→ What is expected: From the line with "Definition like_pattern (s" through the line with "queueId : option", repeat the entries verbatim, both end lines included, and add nothing.

→ Available data:
(** JavaScript truthiness of a string: every string but the empty one. *)
Definition truthy (s : string) : bool :=
  match s with EmptyString => false | String _ _ => true end.

(** An optional string parameter ([x?: string]) used as a condition:
    [undefined] and [""] are falsy. *)
Definition given (o : option string) : bool :=
  match o with Some s => truthy s | None => false end.

(** [x === "true"] for an optional string parameter. *)
Definition is_true_flag (o : option string) : bool :=
  bool_decide (o = Some "true").

(** ** SQL [LIKE]

    [like p s] is [s LIKE p]: [%] stands for any run of characters and [_]
    for any one character. The escape character of [LIKE] is not modelled. *)

Fixpoint like (p s : string) : bool :=
  match p with
  | EmptyString => match s with EmptyString => true | String _ _ => false end
  | String c p' =>
      if bool_decide (c = "%"%char) then
        (fix star (s : string) : bool :=
           like p' s ||
           match s with EmptyString => false | String _ s' => star s' end) s
      else if bool_decide (c = "_"%char) then
        match s with EmptyString => false | String _ s' => like p' s' end
      else
        match s with
        | EmptyString => false
        | String d s' => bool_decide (c = d) && like p' s'
        end
  end.

(** The template string [`%${s}%`]. *)
Definition like_pattern (s : string) : string := "%" +:+ s +:+ "%".

(** ** The store: tickets with their contact and messages

    The Sequelize models ([../../models/Ticket], [Contact], [Message],
    [Queue]) and the user the lookup returns are not among the sources. The
    records below hold the columns the service names in its queries. *)

(** Modelled from the spec: the [Contact] model; the search matches the
    "contact name" and the "contact number". *)
Module Contact.
Record t := mk { id : Z; name : string; number : string }.
End Contact.

(** Modelled from the spec: the [Message] model; the search matches the
    "message body". *)
Module Message.
Record t := mk { id : Z; body : string }.
End Message.

(** Modelled from the spec: the [Ticket] model, "a customer conversation
    record, owned by an agent user, carrying a status (e.g., pending, open)
    and unread-message count", assigned to a queue, with its creation and
    last-update timestamps. *)
Module Ticket.
Record t := mk {
  id : Z;
  status : string;
  unreadMessages : Z;
  userId : option Z;      (* owner; NULL while nobody took the ticket *)
  queueId : option Z;     (* NULL for a ticket in no queue *)
  contact : Contact.t;
  createdAt : Z;          (* epoch milliseconds *)
  updatedAt : Z;
  messages : list Message.t
}.
End Ticket.

(** Modelled from the spec: the [Queue] model, "a routing bucket tickets
    are assigned to". *)
Module Queue.
Record t := mk { id : Z; name : string }.
End Queue.

(** Modelled from the spec: what the user lookup returns,
    [{queues: [{id}], profile}]. *)
Module User.
Record t := mk {
  id : Z;
  profile : string;
  queues : option (list Queue.t)   (* [user.queues] may be undefined *)
}.
End User.

Record Store := {
  users : gmap Z User.t;
  all_tickets : list Ticket.t
}.

(** ** Sequelize [where] objects

    A [where] object is a JavaScript object: a finite map from keys to
    conditions, read as the conjunction of its entries. A key is an attribute
    name or the symbol [Op.or]. Spreading an object and then giving a key
    again, [{...w, k: v}], is [<[k:=v]> w]: the later value replaces the
    earlier one. *)

Inductive Value := VInt (n : Z) | VStr (s : string).

Inductive Key := KAttr (name : string) | Op_or.

Global Instance Key_eq_dec : EqDecision Key.
Proof. solve_decision. Defined.

Global Instance Key_countable : Countable Key :=
  inj_countable'
    (λ k, match k with KAttr s => Some s | Op_or => None end)
    (λ o, match o with Some s => KAttr s | None => Op_or end)
    (λ k, match k with KAttr _ => eq_refl | Op_or => eq_refl end).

→ Expected answer:
Definition like_pattern (s : string) : string := "%" +:+ s +:+ "%".

(** ** The store: tickets with their contact and messages

    The Sequelize models ([../../models/Ticket], [Contact], [Message],
    [Queue]) and the user the lookup returns are not among the sources. The
    records below hold the columns the service names in its queries. *)

(** Modelled from the spec: the [Contact] model; the search matches the
    "contact name" and the "contact number". *)
Module Contact.
Record t := mk { id : Z; name : string; number : string }.
End Contact.

(** Modelled from the spec: the [Message] model; the search matches the
    "message body". *)
Module Message.
Record t := mk { id : Z; body : string }.
End Message.

(** Modelled from the spec: the [Ticket] model, "a customer conversation
    record, owned by an agent user, carrying a status (e.g., pending, open)
    and unread-message count", assigned to a queue, with its creation and
    last-update timestamps. *)
Module Ticket.
Record t := mk {
  id : Z;
  status : string;
  unreadMessages : Z;
  userId : option Z;      (* owner; NULL while nobody took the ticket *)
  queueId : option Z;     (* NULL for a ticket in no queue *)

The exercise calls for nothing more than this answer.